Catch My Products

Catch My Products
Click on the image to visit Catch My Products.

My humorous thoughts about life.

"My Humorous Thoughts About Life" Humor - Humor - Humor - Humor - Humor - Humor - Humor - Humor - Humor- Humor - Humor - Humor - Humor - Humor - Humor - Humor - Humor - Humor -Humor - Humor - Humor - Humor - Humor - Humor - Humor - Humor - Humor - Humor
Showing posts with label slang. Show all posts
Showing posts with label slang. Show all posts

Wednesday, April 24, 2013

#AtoZ: U Urban Dictionary

One can define kid speak with the help of Urban Dictionary. To tap into this wealth of information, just enter a word, and the definition pops up. 
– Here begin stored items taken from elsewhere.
(* ===== verification/GoFlag.v ===== *)
(** * flag: the command line

    [flag.CommandLine.Parse] with the values [flag.String], [flag.Int] and [flag.Bool]
    set.  A program's flags are a lookup from names to definitions that update its
    settings; parsing stops at the first argument that is no flag. *)

From Stdlib Require Import Ascii.
From S2P Require Import Prelude GoStd GoTime.
#[local] Open Scope Z_scope.

(** ** strconv.ParseInt with base zero, and strconv.ParseBool *)

(** The value of a digit in any base up to 36. *)
Definition any_digit (c : ascii) : option Z :=
  let l := lower_byte c in
  if is_digit c then Some (digit_value c)
  else if is_lower l then Some (Z.of_nat (Ascii.nat_of_ascii l) - 87)
  else None.

Definition is_byte_of (c : ascii) (lower : ascii) : bool := Ascii.eqb (lower_byte c) lower.

(** The base a text chooses, and its digits. *)
Definition base_prefix (s : string) : Z * string :=
  match s with
  | String "0" (String c (String _ _ as t)) =>
      if is_byte_of c "b" then (2, t) else if is_byte_of c "o" then (8, t)
      else if is_byte_of c "x" then (16, t) else (8, str_drop 1 s)
  | String "0" t => (8, t)
  | _ => (10, s)
  end.

(** Underscores separate digits; one may follow the prefix. *)
Fixpoint underscores_from (hex : bool) (saw : ascii) (s : string) : bool :=
  match s with
  | EmptyString => negb (Ascii.eqb saw "_")
  | String c t =>
      if is_digit c || (hex && match any_digit c with Some d => d <? 16 | None => false end)
      then underscores_from hex "0" t
      else if Ascii.eqb c "_" then Ascii.eqb saw "0" && underscores_from hex "_" t
      else negb (Ascii.eqb saw "_") && underscores_from hex "!" t
  end.

Definition underscoreOK (s : string) : bool :=
  match s with
  | String "0" (String c t) =>
      if is_byte_of c "b" || is_byte_of c "o" || is_byte_of c "x"
      then underscores_from (is_byte_of c "x") "0" t
      else underscores_from false "^" s
  | _ => underscores_from false "^" s
  end.

Fixpoint digits_in (base acc : Z) (s : string) : option Z :=
  match s with
  | EmptyString => Some acc
  | String c t =>
      if Ascii.eqb c "_" then digits_in base acc t
      else match any_digit c with
           | Some d => if d <? base then digits_in base (acc * base + d) t else None
           | None => None
           end
  end.

Definition ParseUint (s : string) : option Z :=
  if bool_decide (s = "") then None
  else let '(base, digits) := base_prefix s in
       if str_exists (Ascii.eqb "_") digits && negb (underscoreOK s) then None
       else digits_in base 0 digits.

Definition ParseInt (s : string) : option Z :=
  let '(neg, s) := match s with
                   | String "-" t => (true, t)
                   | String "+" t => (false, t)
                   | _ => (false, s)
                   end in
  n ← ParseUint s;
  let v := if neg : bool then - n else n in
  if (int_min <=? v) && (v <=? int_max) then Some v else None.

Definition ParseBool (s : string) : option bool :=
  if bool_decide (s ∈ ["1"; "t"; "T"; "TRUE"; "true"; "True"]) then Some true
  else if bool_decide (s ∈ ["0"; "f"; "F"; "FALSE"; "false"; "False"]) then Some false
  else None.

(** ** Flag sets *)

(** What a flag does to the settings, [None] when it refuses its text; a boolean flag
    takes its value only after an equals sign. *)
Record flag (S : Type) := { IsBoolFlag : bool; Set_ : string -> S -> option S }.
Arguments IsBoolFlag {S}.
Arguments Set_ {S}.

Definition StringVar {S} (set : string -> S -> S) : flag S :=
  {| IsBoolFlag := false; Set_ v s := Some (set v s) |}.
Definition IntVar {S} (set : Z -> S -> S) : flag S :=
  {| IsBoolFlag := false; Set_ v s := n ← ParseInt v; Some (set n s) |}.
Definition BoolVar {S} (set : bool -> S -> S) : flag S :=
  {| IsBoolFlag := true; Set_ v s := b ← ParseBool v; Some (set b s) |}.

Definition FlagSet (S : Type) : Type := string -> option (flag S).

(** An argument: no flag, the terminator, a malformed flag, or a flag with its value. *)
Inductive argument :=
| NoFlag
| Terminator
| BadSyntax
| Flag (name : string) (value : option string).

Definition flag_name (s : string) : argument :=
  match s with
  | EmptyString => BadSyntax
  | String c t =>
      if Ascii.eqb c "-" || Ascii.eqb c "=" then BadSyntax
      else let '(name, value) := cut_byte "=" s in Flag name value
  end.

Definition classify_argument (arg : string) : argument :=
  match arg with
  | String "-" (String "-" EmptyString) => Terminator
  | String "-" (String "-" s) => flag_name s
  | String "-" (String c s) => flag_name (String c s)
  | _ => NoFlag
  end.

(** The outcome of parsing: the settings and the remaining arguments, a request for
    help, or a refused command line. *)
Inductive parsed (S : Type) :=
| Parsed (s : S) (rest : list string)
| HelpRequested
| FlagError (msg : string).
Arguments Parsed {S} s rest.
Arguments HelpRequested {S}.
Arguments FlagError {S} msg.

Fixpoint flag_Parse {S} (flags : FlagSet S) (s : S) (args : list string) : parsed S :=
  match args with
  | [] => Parsed s []
  | arg :: rest =>
      match classify_argument arg with
      | NoFlag => Parsed s args
      | Terminator => Parsed s rest
      | BadSyntax => FlagError ("bad flag syntax: " +:+ arg)
      | Flag name value =>
          match flags name with
          | None => if bool_decide (name = "help") || bool_decide (name = "h") then HelpRequested
                    else FlagError ("flag provided but not defined: -" +:+ name)
          | Some f =>
              let invalid v := FlagError ("invalid value " +:+ Quote v +:+ " for flag -" +:+ name) in
              match (if IsBoolFlag f then Some (default "true" value) else value) with
              | Some v => match Set_ f v s with Some s' => flag_Parse flags s' rest | None => invalid v end
              | None =>
                  match rest with
                  | [] => FlagError ("flag needs an argument: -" +:+ name)
                  | v :: rest' => match Set_ f v s with Some s' => flag_Parse flags s' rest' | None => invalid v end
                  end
              end
          end
      end
  end.

Example parse_ints :
  ParseInt "0" = Some 0 /\ ParseInt "-12" = Some (-12) /\ ParseInt "0x1F" = Some 31 /\ ParseInt "017" = Some 15 /\
  ParseInt "1_000" = Some 1000 /\ ParseInt "1__0" = None /\ ParseInt "_1" = None /\ ParseInt "0b12" = None /\
  ParseInt "0_7" = Some 7 /\ ParseInt "" = None /\ ParseInt "+" = None /\ ParseInt "0x" = None /\
  ParseInt "9223372036854775807" = Some int_max /\ ParseInt "9223372036854775808" = None /\
  ParseInt "-9223372036854775808" = Some int_min.
Proof. vm_compute. repeat split. Qed.

(** ** Assignments are read back *)

(** A name a flag can be given by. *)
Definition flag_named (name : string) : bool :=
  negb (bool_decide (name = "")) && negb (HasPrefix name "-") && negb (str_exists (Ascii.eqb "=") name).

(** [--name=value]. *)
Definition assignment (nv : string * string) : string := "--" +:+ nv.1 +:+ "=" +:+ nv.2.

(** The settings after a list of assignments, [None] when one is refused. *)
Fixpoint assign {S} (flags : FlagSet S) (s : S) (l : list (string * string)) : option S :=
  match l with
  | [] => Some s
  | nv :: l' => f ← flags nv.1; s' ← Set_ f nv.2 s; assign flags s' l'
  end.

Lemma classify_assignment (nv : string * string) :
  flag_named nv.1 = true -> classify_argument (assignment nv) = Flag nv.1 (Some nv.2).
Proof.
  destruct nv as [n v]. unfold flag_named, assignment. cbn [fst snd]. intros H. bool_props.
  destruct n as [|c n]; [done |].
  assert (Hc : Ascii.eqb c "-" = false) by (destruct (Ascii.eqb_spec c "-") as [-> | ]; [by cbn in *; destruct n | done]).
  assert (Hq : Ascii.eqb c "=" = false).
  { cbn [str_exists] in *. bool_props. by rewrite Ascii.eqb_sym. }
  transitivity (flag_name (String c n +:+ String "=" v)); [done |].
  rewrite string_app_cons. cbn [flag_name]. rewrite Hc, Hq. cbn [orb].
  rewrite <- string_app_cons. by rewrite cut_byte_app.
Qed.

(** Arguments of the form [--name=value] set exactly these values, in order, whatever
    the values contain. *)
Lemma Parse_assignments {S} (flags : FlagSet S) (s s' : S) (l : list (string * string)) :
  forallb (fun nv => flag_named nv.1) l = true -> assign flags s l = Some s' ->
  flag_Parse flags s (assignment <$> l) = Parsed s' [].
Proof.
  revert s. induction l as [|nv l IH]; intros s Hn; cbn [assign]; [by intros [= ->] |].
  cbn [forallb] in Hn. bool_props. rewrite fmap_cons. cbn [flag_Parse].
  rewrite classify_assignment by done. destruct (flags nv.1) as [f|]; [| done]. cbn [mbind option_bind].
  destruct (Set_ f nv.2 s) as [s1|] eqn:E; [| done]. cbn [mbind option_bind]. intros Ha.
  destruct (IsBoolFlag f); cbn [default from_option id]; rewrite E; by apply IH.
Qed.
For example, neathage is the opposite of cleavage. I didn't even know there was a word for a woman's boob hanging out from the bottom of her shirt.
  
Or an Introdouche is someone who introduces himself by bragging about useless accomplishments. You can also achieve introdouche status by introducing your girlfriend as a "friend."
 
Furthermore, spend some time with Urban Dictionary, and you'll find gazillion different types of boogers: phantom, bloody, leaf, runaway, happy, ten dollar, ingrown, bat, or cape––the list goes on and on. 

I'm not sure if my kids know all the definitions at Urban Dictionary, but they are upstanding citizens who would never wheez the juice or become illegal gymigrants.



So whether you want to achieve coolness or to understand what your son means when he asks you to text poon to his friend, check out Urban Dictionary.